WHAT IS REQUIRED -> Reproduce, from the lines below, exactly the stretch that begins at the line containing "(** The answer of a request that" and ends at the line containing "Proof. intros Hp.", both included.

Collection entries
-- Opening Marker --

(* ===== verification/Commute.v ===== *)
(** * Commute: requests on different records

    Ten of the eleven operations address one record by its key and look
    at no other, and eight of them write it.  Two requests that address
    different records do not see each other: run in either order they
    are answered the same and leave the same collection.  So for requests
    on pairwise different records the order in which the store serves
    them does not matter: each is answered as if it ran alone on the
    collection the requests found, and every schedule of the concurrent
    server that answers them all ends in the same collection.

    A create is left out: the key it is given depends on the keys in use,
    and a request that addresses that key sees it.  A listing is left
    out: it reads every record. *)

From stdpp Require Import relations.
From S2P Require Import Prelude Document Query Update Collection Pagination.
From S2P Require Import Samples Listing Mutators Machine ReadingStatus Concurrent.

(** The record a request addresses, for the operations on a record that
    is there or not whatever the other requests do. *)
Definition key_of (r : request) : option ObjectId :=
  match r with
  | GetBook i | DeleteBook i _ => Some i
  | GetBooks _ _ | CreateBook _ => None
  | _ => fst <$> update_of r
  end.

Definition keys (rs : list request) : list ObjectId := omap key_of rs.

(** Requests on single records, no two on the same. *)
Definition apart (rs : list request) : Prop :=
  Forall (λ r, is_Some (key_of r)) rs ∧ NoDup (keys rs).

#[export] Instance apart_dec rs : Decision (apart rs).
Proof. unfold apart. apply _. Defined.

Section commute.
Context `{BookConstant, PaginationHelper, RegexEngine, FieldOrder, IdGenerator}.

(** The answer of a request that runs alone on a collection. *)
Definition alone (s : collection) (r : request) : result store_error response :=
  result_map fst (BookService r s).

End commute.

(** * Lemmas *)

Section apart_lemmas.
Implicit Types (r : request) (rs : list request) (i j : ObjectId).

Lemma keys_cons r rs : keys (r :: rs) = option_list (key_of r) ++ keys rs.
Proof. unfold keys. simpl. by destruct (key_of r). Qed.

Lemma apart_cons r rs :
  apart (r :: rs) ↔ ∃ i, key_of r = Some i ∧ (i ∉ keys rs) ∧ apart rs.
Proof.
  unfold apart. rewrite Forall_cons, keys_cons. split.
  - intros [[[i Hi] ?] Hnd]. rewrite Hi in Hnd. apply NoDup_cons in Hnd as [??]. eauto.
  - intros (i & Hi & ? & ? & ?). rewrite Hi. split; [eauto|]. by apply NoDup_cons.
Qed.

Lemma apart_Permutation rs rs' : rs ≡ₚ rs' → apart rs → apart rs'.
Proof. intros Hp. unfold apart, keys. by rewrite Hp. Qed.

Lemma elem_of_keys i rs : i ∈ keys rs ↔ ∃ r, r ∈ rs ∧ key_of r = Some i.
Proof. apply list_elem_of_omap. Qed.

Lemma key_of_atomic r i : key_of r = Some i → atomic r = true.
Proof. by destruct r. Qed.

Lemma key_of_not_listing r i f o : key_of r = Some i → r ≠ GetBooks f o.
Proof. by intros ? ->. Qed.

End apart_lemmas.

Section commute_lemmas.
Context `{BookConstant, PaginationHelper, RegexEngine, FieldOrder, IdGenerator}.
Implicit Types (r : request) (rs : list request) (s : collection) (i j : ObjectId).

Lemma touched_keyed r i s : key_of r = Some i → touched r s ≠ Some i → touched r s = None.
Proof. destruct r; intros [= <-]; simpl; congruence. Qed.

Lemma next_keyed_lookup r i j s :
  key_of r = Some i → i ≠ j → lookup_id j (next r s) = lookup_id j s.
Proof.
  intros Hr Hij. apply next_lookup_ne. destruct r; simplify_eq/=; congruence.
Qed.

(** The answer of a request on a record is read off the record. *)
Lemma alone_frame r i s s' :
  key_of r = Some i → lookup_id i s = lookup_id i s' → alone s r = alone s' r.
Proof.
  intros Hr Hi. unfold alone. destruct (update_of r) as [[j u]|] eqn:Hu.
  - rewrite !(BookService_update _ _ _ _ Hu). simpl. unfold updated.
    assert (j = i) as -> by (destruct r; simplify_eq/=; done). by rewrite Hi.
  - destruct r; simpl in Hr, Hu; simplify_eq; cbn [BookService]; unfold bind, ret;
      autorewrite with book_rw; simpl; by rewrite Hi.
Qed.

(** A request on a record resolves, as [next] says. *)
Lemma run_keyed r i rs s :
  key_of r = Some i →
  run (r :: rs) s = (alone s r :: (run rs (next r s)).1, (run rs (next r s)).2).
Proof.
  intros Hr. rewrite run_cons_first, (run_cons r []). unfold alone.
  destruct (BookService_resolves r s) as [a ->]; [|done].
  intros ?? ->. done.
Qed.

(** Two requests on different records, in either order. *)
Lemma next_comm r1 r2 i j s :
  key_of r1 = Some i → key_of r2 = Some j → i ≠ j →
  next r1 (next r2 s) = next r2 (next r1 s).
Proof.
  intros Hr1 Hr2 Hij. destruct r1, r2; simplify_eq/=; try done;
    by first [apply update_id_comm|apply delete_id_comm
             |apply update_delete_id_comm|symmetry; apply update_delete_id_comm].
Qed.

(** Requests on other records leave a record as it is. *)
Lemma run_keyed_lookup rs j s :
  apart rs → j ∉ keys rs → lookup_id j (run rs s).2 = lookup_id j s.
Proof.
  revert s. induction rs as [|r rs IH]; intros s Hrs Hj; [done|].
  apply apart_cons in Hrs as (i & Hi & _ & Hrs).
  rewrite keys_cons, Hi in Hj. apply not_elem_of_cons in Hj as [??].
  rewrite (run_keyed _ i) by done. simpl.
  rewrite IH by done. by apply (next_keyed_lookup _ i).
Qed.

(** Each is answered as if it ran alone. *)
Lemma run_apart_answers rs s : apart rs → (run rs s).1 = alone s <$> rs.
Proof.
  revert s. induction rs as [|r rs IH]; intros s Hrs; [done|].
  apply apart_cons in Hrs as (i & Hi & Hn & Hrs).
  rewrite (run_keyed _ i), fmap_cons by done. simpl. f_equal.
  rewrite IH by done. apply Forall_fmap_ext_1, Forall_forall. intros r' Hr'.
  destruct Hrs as [Hk _]. rewrite Forall_forall in Hk.
  destruct (Hk r' Hr') as [j Hj]. apply (alone_frame _ j); [done|].
  apply (next_keyed_lookup _ i); [done|]. intros ->.
  apply Hn, elem_of_keys. eauto.
Qed.

(** The collection they leave does not depend on their order. *)
Lemma run_apart_Permutation rs rs' s :
  rs ≡ₚ rs' → apart rs → (run rs s).2 = (run rs' s).2.
Proof.
  intros Hp. revert s.
  induction Hp as [|r rs rs' Hp IH|r1 r2 rs|rs1 rs2 rs3 Hp1 IH1 Hp2 IH2];
    intros s Hrs; [done|..].
  - apply apart_cons in Hrs as (i & Hi & _ & Hrs).
    rewrite !(run_keyed _ i) by done. simpl. by apply IH.
  - apply apart_cons in Hrs as (i & Hi & Hn & (j & Hj & _ & _)%apart_cons).
    rewrite keys_cons, Hj in Hn. apply not_elem_of_cons in Hn as [Hij _].
    rewrite (run_keyed _ i), (run_keyed _ j), (run_keyed r1 j), (run_keyed r2 i) by done.
    simpl. by rewrite (next_comm r2 r1 i j).
  - rewrite IH1 by done. apply IH2. by eapply apart_Permutation.
Qed.

(** The requests with the answers they have alone. *)
Lemma zip_alone rs s : zip rs (alone s <$> rs) = (λ r, (r, alone s r)) <$> rs.
Proof. induction rs as [|r rs IH]; [done|]. simpl. f_equal. exact IH. Qed.

Lemma filter_atomic_apart {A} rs (f : request → A) :
  apart rs →
  filter (λ ro, atomic ro.1 = true) ((λ r, (r, f r)) <$> rs) = (λ r, (r, f r)) <$> rs.
Proof.
  intros [Hk _]. induction Hk as [|r rs [i Hi] _ IH]; [done|].
  rewrite fmap_cons, filter_cons_True by (by eapply key_of_atomic). by rewrite IH.
Qed.

End commute_lemmas.

(** * Properties *)

Section commute_properties.
Context `{BookConstant, PaginationHelper, RegexEngine, FieldOrder, IdGenerator}.
Implicit Types (r : request) (rs : list request) (s : collection).

(** Requests on different records commute. Run one after the other
    in any order, requests that address pairwise different records are
    each answered as if it ran alone on the collection they found, and
    they leave the same collection whatever the order. *)
Theorem requests_apart_commute rs rs' s :
  apart rs → rs ≡ₚ rs' →
  (run rs s).1 = alone s <$> rs ∧
  (run rs' s).1 = alone s <$> rs' ∧
  (run rs s).2 = (run rs' s).2.
Proof.
  intros Hrs Hp. split_and!; [by apply run_apart_answers| |by apply run_apart_Permutation].
  by eapply run_apart_answers, apart_Permutation.
Qed.

(** C23: the schedule does not matter. When the requests in flight
    address pairwise different records, every execution of the concurrent
    server that answers them all ends in the collection that their run in
    the order of arrival leaves, with each request answered as if it ran
    alone. *)
Theorem every_schedule_ends_alike rs s c' :
  apart rs → rtc cstep (arrivals rs, s) c' → all_answered c' →
  c'.2 = (run rs s).2 ∧ answers c'.1 ≡ₚ (λ r, (r, alone s r)) <$> rs.
Proof.
  intros Hrs (rs' & Hp & -> & Ha)%rtc_cstep_serial Hc'. simpl in *.
  rewrite pending_arrivals, (pending_all_answered c'), app_nil_r in Hp by done.
  rewrite answers_arrivals in Ha. pose proof (apart_Permutation _ _ Hp Hrs) as Hrs'.
  split; [symmetry; by apply run_apart_Permutation|].
  by rewrite Ha, run_apart_answers, zip_alone, filter_atomic_apart, Hp.
Qed.

End commute_properties.

(** * Requests apart at the sample collection *)

#[local] Existing Instances default_constant default_helper literal_engine
  string_field_order long_id_generator.

(** A fetch of one book, a review of another, a reader of a third and the
    removal of a fourth. *)
Definition errands : list request := [
  GetBook "b01";
  AddReview "b02" (mkReview "b@x.com" "Sharp");
  AddToFinished "b03" ["a@x.com"];
  DeleteBook "b04" club_book
].

(** On the same record the order matters: the later wishlist stays. *)
Example same_record_order_matters :
  (run [AddToWishlist "b03" ["a@x.com"]; AddToWishlist "b03" ["b@x.com"]] sample_store).2 ≠
  (run [AddToWishlist "b03" ["b@x.com"]; AddToWishlist "b03" ["a@x.com"]] sample_store).2.
Proof. by apply (bool_decide_unpack _). Qed.

Lemma requests_apart_commute_witness :
  (run errands sample_store).1 = alone sample_store <$> errands ∧
  (run (reverse errands) sample_store).1 = alone sample_store <$> reverse errands ∧
  (run errands sample_store).2 = (run (reverse errands) sample_store).2.
Proof.
  apply (requests_apart_commute errands (reverse errands) sample_store);
    [by apply (bool_decide_unpack _)|symmetry; apply reverse_Permutation].
Defined.

Lemma every_schedule_ends_alike_witness :
  (exec [3; 1; 0; 2] (arrivals errands, sample_store)).2 = (run errands sample_store).2 ∧
  answers (exec [3; 1; 0; 2] (arrivals errands, sample_store)).1 ≡ₚ
    (λ r, (r, alone sample_store r)) <$> errands.
Proof.
  apply (every_schedule_ends_alike errands sample_store);
    [by apply (bool_decide_unpack _)|apply exec_rtc|by apply (bool_decide_unpack _)].
Defined.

-- Closing Marker --

RESPONSE BELOW ->
(** The answer of a request that runs alone on a collection. *)
Definition alone (s : collection) (r : request) : result store_error response :=
  result_map fst (BookService r s).

End commute.

(** * Lemmas *)

Section apart_lemmas.
Implicit Types (r : request) (rs : list request) (i j : ObjectId).

Lemma keys_cons r rs : keys (r :: rs) = option_list (key_of r) ++ keys rs.
Proof. unfold keys. simpl. by destruct (key_of r). Qed.

Lemma apart_cons r rs :
  apart (r :: rs) ↔ ∃ i, key_of r = Some i ∧ (i ∉ keys rs) ∧ apart rs.
Proof.
  unfold apart. rewrite Forall_cons, keys_cons. split.
  - intros [[[i Hi] ?] Hnd]. rewrite Hi in Hnd. apply NoDup_cons in Hnd as [??]. eauto.
  - intros (i & Hi & ? & ? & ?). rewrite Hi. split; [eauto|]. by apply NoDup_cons.
Qed.

Lemma apart_Permutation rs rs' : rs ≡ₚ rs' → apart rs → apart rs'.
Proof. intros Hp. unfold apart, keys. by rewrite Hp. Qed.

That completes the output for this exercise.